▸ **Data extracted from a collection**:

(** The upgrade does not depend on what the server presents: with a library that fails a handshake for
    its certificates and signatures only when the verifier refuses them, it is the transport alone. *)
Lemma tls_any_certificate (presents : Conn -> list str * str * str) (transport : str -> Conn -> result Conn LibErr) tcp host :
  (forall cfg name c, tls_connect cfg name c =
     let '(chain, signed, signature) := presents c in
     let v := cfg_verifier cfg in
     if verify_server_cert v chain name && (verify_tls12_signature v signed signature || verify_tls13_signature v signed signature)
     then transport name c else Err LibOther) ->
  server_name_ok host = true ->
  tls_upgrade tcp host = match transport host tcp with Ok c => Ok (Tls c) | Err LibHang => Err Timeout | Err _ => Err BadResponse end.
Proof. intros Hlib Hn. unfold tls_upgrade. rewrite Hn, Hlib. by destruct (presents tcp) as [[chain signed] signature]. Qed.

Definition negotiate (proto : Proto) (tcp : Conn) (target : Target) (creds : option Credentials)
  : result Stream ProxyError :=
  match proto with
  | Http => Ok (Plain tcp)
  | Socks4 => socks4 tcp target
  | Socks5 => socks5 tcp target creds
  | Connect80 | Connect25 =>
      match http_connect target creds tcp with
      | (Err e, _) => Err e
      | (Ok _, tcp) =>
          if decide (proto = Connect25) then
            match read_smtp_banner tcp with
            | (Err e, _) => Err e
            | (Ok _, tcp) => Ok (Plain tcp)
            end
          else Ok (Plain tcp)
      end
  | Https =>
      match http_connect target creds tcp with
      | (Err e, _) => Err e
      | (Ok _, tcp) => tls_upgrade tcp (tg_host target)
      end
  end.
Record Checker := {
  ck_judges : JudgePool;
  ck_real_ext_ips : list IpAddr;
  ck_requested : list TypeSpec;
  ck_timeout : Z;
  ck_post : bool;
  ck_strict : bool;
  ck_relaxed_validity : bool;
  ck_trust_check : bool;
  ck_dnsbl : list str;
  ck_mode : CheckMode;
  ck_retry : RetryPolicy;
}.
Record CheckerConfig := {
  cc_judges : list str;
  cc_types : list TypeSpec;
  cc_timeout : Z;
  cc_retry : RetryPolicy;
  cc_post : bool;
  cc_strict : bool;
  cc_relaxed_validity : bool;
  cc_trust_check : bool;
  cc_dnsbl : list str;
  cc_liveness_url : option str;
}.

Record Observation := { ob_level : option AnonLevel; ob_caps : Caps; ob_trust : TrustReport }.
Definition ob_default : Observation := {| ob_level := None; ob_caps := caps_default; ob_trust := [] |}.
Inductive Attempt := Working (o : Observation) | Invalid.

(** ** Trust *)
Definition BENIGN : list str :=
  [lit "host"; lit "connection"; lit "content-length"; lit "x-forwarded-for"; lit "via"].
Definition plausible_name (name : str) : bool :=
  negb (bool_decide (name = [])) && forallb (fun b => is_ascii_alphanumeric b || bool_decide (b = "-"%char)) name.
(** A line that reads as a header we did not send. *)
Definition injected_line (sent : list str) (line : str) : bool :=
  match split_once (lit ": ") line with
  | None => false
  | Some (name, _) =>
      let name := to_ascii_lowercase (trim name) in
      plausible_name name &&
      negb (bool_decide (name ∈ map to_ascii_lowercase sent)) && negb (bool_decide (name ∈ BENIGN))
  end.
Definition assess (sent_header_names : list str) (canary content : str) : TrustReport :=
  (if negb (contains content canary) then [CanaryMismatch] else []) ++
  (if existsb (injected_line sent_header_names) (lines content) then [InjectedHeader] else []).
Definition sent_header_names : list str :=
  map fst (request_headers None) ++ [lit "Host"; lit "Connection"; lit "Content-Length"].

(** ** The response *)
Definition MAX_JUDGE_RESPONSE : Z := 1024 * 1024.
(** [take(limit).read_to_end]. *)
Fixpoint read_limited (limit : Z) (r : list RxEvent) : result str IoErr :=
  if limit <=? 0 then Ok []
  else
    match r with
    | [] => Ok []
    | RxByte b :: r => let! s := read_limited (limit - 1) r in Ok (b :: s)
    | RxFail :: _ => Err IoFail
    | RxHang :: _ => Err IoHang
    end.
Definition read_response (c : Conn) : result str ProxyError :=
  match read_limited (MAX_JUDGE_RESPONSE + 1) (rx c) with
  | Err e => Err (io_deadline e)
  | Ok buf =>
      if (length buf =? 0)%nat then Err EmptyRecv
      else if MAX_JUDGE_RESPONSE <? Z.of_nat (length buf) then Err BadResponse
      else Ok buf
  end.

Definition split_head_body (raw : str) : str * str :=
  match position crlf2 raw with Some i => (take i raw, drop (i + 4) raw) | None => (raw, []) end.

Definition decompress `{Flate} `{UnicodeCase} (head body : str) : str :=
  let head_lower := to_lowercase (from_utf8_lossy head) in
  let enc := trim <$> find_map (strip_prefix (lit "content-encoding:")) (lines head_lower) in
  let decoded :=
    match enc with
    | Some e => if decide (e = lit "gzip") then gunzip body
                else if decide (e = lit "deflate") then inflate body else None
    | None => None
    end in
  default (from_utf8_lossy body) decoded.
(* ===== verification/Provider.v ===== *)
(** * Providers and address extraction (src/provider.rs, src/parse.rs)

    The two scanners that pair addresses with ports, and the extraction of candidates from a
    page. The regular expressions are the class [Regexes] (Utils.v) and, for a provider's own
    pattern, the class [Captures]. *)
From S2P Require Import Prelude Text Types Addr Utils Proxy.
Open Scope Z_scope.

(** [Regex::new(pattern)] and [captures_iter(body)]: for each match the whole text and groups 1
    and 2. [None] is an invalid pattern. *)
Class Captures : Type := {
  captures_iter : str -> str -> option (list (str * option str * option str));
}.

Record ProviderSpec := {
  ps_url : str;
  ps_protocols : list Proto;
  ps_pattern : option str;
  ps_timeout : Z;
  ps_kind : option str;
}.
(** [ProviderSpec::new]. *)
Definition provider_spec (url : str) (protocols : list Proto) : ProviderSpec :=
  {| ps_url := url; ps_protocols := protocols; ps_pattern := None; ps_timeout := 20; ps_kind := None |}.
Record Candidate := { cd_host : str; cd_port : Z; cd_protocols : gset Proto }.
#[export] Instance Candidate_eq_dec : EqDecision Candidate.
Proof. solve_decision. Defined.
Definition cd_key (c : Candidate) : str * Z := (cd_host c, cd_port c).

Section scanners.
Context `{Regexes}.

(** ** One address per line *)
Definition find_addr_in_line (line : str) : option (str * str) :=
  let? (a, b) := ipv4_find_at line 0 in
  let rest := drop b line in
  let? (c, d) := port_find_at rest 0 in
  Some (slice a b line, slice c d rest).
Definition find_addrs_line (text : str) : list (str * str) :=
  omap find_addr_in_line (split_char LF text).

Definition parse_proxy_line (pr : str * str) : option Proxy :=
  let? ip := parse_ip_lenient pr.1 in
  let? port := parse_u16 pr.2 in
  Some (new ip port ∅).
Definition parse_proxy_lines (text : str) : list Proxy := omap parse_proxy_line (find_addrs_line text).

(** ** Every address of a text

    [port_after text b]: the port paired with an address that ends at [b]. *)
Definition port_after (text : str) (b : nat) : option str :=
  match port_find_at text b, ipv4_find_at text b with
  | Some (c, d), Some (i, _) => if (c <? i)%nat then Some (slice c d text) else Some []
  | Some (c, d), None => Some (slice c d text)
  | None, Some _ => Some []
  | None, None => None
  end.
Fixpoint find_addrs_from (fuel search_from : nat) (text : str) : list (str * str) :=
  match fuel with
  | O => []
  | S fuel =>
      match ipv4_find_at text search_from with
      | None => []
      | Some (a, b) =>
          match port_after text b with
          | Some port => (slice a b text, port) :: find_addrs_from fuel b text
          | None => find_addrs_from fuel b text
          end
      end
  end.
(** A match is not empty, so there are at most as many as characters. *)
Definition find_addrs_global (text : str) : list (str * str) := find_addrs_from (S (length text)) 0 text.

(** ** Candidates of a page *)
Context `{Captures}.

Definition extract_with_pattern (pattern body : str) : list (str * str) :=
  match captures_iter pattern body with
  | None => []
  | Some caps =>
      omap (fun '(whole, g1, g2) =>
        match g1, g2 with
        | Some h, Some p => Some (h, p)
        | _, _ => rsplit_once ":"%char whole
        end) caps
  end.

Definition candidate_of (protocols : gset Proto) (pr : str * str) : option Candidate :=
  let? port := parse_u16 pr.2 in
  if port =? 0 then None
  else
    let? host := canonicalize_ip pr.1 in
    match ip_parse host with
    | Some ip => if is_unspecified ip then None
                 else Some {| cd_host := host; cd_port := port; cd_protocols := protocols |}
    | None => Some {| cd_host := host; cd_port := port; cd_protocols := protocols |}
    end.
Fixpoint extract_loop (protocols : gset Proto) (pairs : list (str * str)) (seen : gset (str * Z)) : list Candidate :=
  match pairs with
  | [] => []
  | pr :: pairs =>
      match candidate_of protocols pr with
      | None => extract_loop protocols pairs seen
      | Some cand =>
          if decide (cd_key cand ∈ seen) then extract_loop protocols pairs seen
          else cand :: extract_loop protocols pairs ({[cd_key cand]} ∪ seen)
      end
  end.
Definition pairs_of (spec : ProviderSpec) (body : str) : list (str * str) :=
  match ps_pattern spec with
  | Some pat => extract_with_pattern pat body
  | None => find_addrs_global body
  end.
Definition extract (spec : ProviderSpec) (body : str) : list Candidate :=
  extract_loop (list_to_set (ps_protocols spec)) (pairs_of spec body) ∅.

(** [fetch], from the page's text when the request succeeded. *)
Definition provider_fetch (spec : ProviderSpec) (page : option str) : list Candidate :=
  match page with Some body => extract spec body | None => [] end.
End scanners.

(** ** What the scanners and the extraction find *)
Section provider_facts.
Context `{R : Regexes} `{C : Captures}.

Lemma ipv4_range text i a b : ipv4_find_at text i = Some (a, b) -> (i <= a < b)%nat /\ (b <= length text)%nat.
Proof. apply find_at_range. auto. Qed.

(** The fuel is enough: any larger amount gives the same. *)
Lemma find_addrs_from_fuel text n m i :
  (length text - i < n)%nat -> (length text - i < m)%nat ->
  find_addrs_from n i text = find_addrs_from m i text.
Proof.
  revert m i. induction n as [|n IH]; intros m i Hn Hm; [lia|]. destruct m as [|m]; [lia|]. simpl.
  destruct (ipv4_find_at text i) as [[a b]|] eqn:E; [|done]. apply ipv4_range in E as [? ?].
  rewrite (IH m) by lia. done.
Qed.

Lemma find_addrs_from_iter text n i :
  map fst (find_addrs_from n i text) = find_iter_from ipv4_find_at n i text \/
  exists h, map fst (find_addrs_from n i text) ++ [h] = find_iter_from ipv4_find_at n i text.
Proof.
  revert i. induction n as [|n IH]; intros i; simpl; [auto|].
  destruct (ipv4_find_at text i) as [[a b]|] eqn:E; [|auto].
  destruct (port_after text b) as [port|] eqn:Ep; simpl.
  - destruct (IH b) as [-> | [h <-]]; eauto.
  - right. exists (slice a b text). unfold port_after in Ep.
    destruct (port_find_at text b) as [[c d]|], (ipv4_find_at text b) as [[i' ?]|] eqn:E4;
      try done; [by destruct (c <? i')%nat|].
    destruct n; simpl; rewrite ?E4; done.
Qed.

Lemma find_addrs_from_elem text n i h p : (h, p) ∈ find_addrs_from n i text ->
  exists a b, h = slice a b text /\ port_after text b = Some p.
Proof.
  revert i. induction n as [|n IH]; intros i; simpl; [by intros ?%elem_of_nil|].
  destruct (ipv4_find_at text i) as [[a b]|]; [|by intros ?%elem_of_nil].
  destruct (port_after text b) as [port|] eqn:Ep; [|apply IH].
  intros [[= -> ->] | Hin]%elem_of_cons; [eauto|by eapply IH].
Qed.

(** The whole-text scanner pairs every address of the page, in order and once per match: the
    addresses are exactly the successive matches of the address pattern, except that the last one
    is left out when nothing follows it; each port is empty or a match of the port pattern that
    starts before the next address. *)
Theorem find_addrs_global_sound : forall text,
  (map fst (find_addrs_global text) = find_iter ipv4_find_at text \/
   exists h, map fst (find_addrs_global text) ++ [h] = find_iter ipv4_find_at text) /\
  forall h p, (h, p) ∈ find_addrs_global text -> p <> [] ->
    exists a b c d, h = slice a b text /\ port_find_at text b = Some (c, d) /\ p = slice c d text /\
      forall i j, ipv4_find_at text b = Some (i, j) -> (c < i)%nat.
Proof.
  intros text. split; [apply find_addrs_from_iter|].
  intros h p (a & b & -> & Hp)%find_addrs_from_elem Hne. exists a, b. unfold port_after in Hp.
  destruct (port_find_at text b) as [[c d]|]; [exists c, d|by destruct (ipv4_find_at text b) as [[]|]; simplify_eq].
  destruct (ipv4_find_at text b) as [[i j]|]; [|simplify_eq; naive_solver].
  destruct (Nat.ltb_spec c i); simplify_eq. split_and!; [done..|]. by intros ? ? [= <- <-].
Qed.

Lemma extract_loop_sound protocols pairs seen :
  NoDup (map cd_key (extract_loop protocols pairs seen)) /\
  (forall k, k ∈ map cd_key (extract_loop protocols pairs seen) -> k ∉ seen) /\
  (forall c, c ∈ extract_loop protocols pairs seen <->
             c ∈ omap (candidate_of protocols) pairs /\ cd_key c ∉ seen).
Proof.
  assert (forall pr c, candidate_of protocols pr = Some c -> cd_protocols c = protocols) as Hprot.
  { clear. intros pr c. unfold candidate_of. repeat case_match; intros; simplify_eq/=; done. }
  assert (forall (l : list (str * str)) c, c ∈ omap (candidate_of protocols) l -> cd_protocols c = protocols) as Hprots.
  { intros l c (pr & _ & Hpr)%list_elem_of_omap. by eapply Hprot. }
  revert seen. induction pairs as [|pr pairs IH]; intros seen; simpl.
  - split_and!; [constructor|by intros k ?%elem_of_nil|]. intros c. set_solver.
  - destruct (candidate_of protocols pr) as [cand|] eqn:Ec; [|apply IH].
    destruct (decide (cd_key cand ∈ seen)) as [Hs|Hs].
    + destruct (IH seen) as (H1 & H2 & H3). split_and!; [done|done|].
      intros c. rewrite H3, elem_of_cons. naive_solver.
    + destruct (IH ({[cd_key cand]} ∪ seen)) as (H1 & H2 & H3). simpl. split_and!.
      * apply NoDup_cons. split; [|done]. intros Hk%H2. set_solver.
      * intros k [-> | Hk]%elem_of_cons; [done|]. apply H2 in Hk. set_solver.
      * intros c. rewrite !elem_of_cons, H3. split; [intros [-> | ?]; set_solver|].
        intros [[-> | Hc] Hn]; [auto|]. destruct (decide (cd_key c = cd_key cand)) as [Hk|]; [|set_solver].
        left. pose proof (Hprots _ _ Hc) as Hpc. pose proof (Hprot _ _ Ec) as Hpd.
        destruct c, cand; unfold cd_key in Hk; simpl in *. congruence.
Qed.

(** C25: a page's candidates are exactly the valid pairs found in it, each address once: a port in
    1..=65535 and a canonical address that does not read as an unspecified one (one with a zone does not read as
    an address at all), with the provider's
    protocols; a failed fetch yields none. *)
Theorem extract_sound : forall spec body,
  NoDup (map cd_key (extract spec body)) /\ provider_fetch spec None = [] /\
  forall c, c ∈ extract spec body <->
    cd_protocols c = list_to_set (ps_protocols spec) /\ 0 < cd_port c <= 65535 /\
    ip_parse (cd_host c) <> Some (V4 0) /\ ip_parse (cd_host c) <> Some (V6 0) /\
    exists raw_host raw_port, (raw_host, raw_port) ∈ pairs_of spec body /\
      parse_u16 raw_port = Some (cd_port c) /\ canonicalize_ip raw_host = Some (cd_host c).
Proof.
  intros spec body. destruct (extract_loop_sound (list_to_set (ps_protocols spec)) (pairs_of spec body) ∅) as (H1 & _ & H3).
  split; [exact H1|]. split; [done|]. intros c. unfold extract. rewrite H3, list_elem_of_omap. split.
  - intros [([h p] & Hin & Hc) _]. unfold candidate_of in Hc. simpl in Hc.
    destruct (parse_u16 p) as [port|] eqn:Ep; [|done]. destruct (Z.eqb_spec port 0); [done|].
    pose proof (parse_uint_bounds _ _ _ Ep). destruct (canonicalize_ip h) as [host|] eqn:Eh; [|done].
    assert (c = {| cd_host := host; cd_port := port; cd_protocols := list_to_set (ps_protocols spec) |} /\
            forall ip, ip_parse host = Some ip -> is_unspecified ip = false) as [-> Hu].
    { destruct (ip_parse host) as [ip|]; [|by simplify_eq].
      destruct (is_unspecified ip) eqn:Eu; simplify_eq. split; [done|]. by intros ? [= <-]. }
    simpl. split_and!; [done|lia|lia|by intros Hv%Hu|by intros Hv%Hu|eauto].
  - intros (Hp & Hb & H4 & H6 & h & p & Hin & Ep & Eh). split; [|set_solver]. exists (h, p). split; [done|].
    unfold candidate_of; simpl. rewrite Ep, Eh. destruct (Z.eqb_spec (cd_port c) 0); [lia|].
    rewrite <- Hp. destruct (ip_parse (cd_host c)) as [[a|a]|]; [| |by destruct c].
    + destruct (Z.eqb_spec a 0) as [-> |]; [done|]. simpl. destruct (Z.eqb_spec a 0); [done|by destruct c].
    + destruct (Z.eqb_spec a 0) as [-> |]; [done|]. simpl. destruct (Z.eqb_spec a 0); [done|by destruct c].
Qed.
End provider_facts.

▸ **Instructions to follow**:
Among the records above, only the lines between the line holding "intros text. split;" and the line holding "assert (forall pr", inclusive, are to be output, exactly as written.

▸ **Reply to the exercise**:
  intros text. split; [apply find_addrs_from_iter|].
  intros h p (a & b & -> & Hp)%find_addrs_from_elem Hne. exists a, b. unfold port_after in Hp.
  destruct (port_find_at text b) as [[c d]|]; [exists c, d|by destruct (ipv4_find_at text b) as [[]|]; simplify_eq].
  destruct (ipv4_find_at text b) as [[i j]|]; [|simplify_eq; naive_solver].
  destruct (Nat.ltb_spec c i); simplify_eq. split_and!; [done..|]. by intros ? ? [= <- <-].
Qed.

Lemma extract_loop_sound protocols pairs seen :
  NoDup (map cd_key (extract_loop protocols pairs seen)) /\
  (forall k, k ∈ map cd_key (extract_loop protocols pairs seen) -> k ∉ seen) /\
  (forall c, c ∈ extract_loop protocols pairs seen <->
             c ∈ omap (candidate_of protocols) pairs /\ cd_key c ∉ seen).
Proof.
  assert (forall pr c, candidate_of protocols pr = Some c -> cd_protocols c = protocols) as Hprot.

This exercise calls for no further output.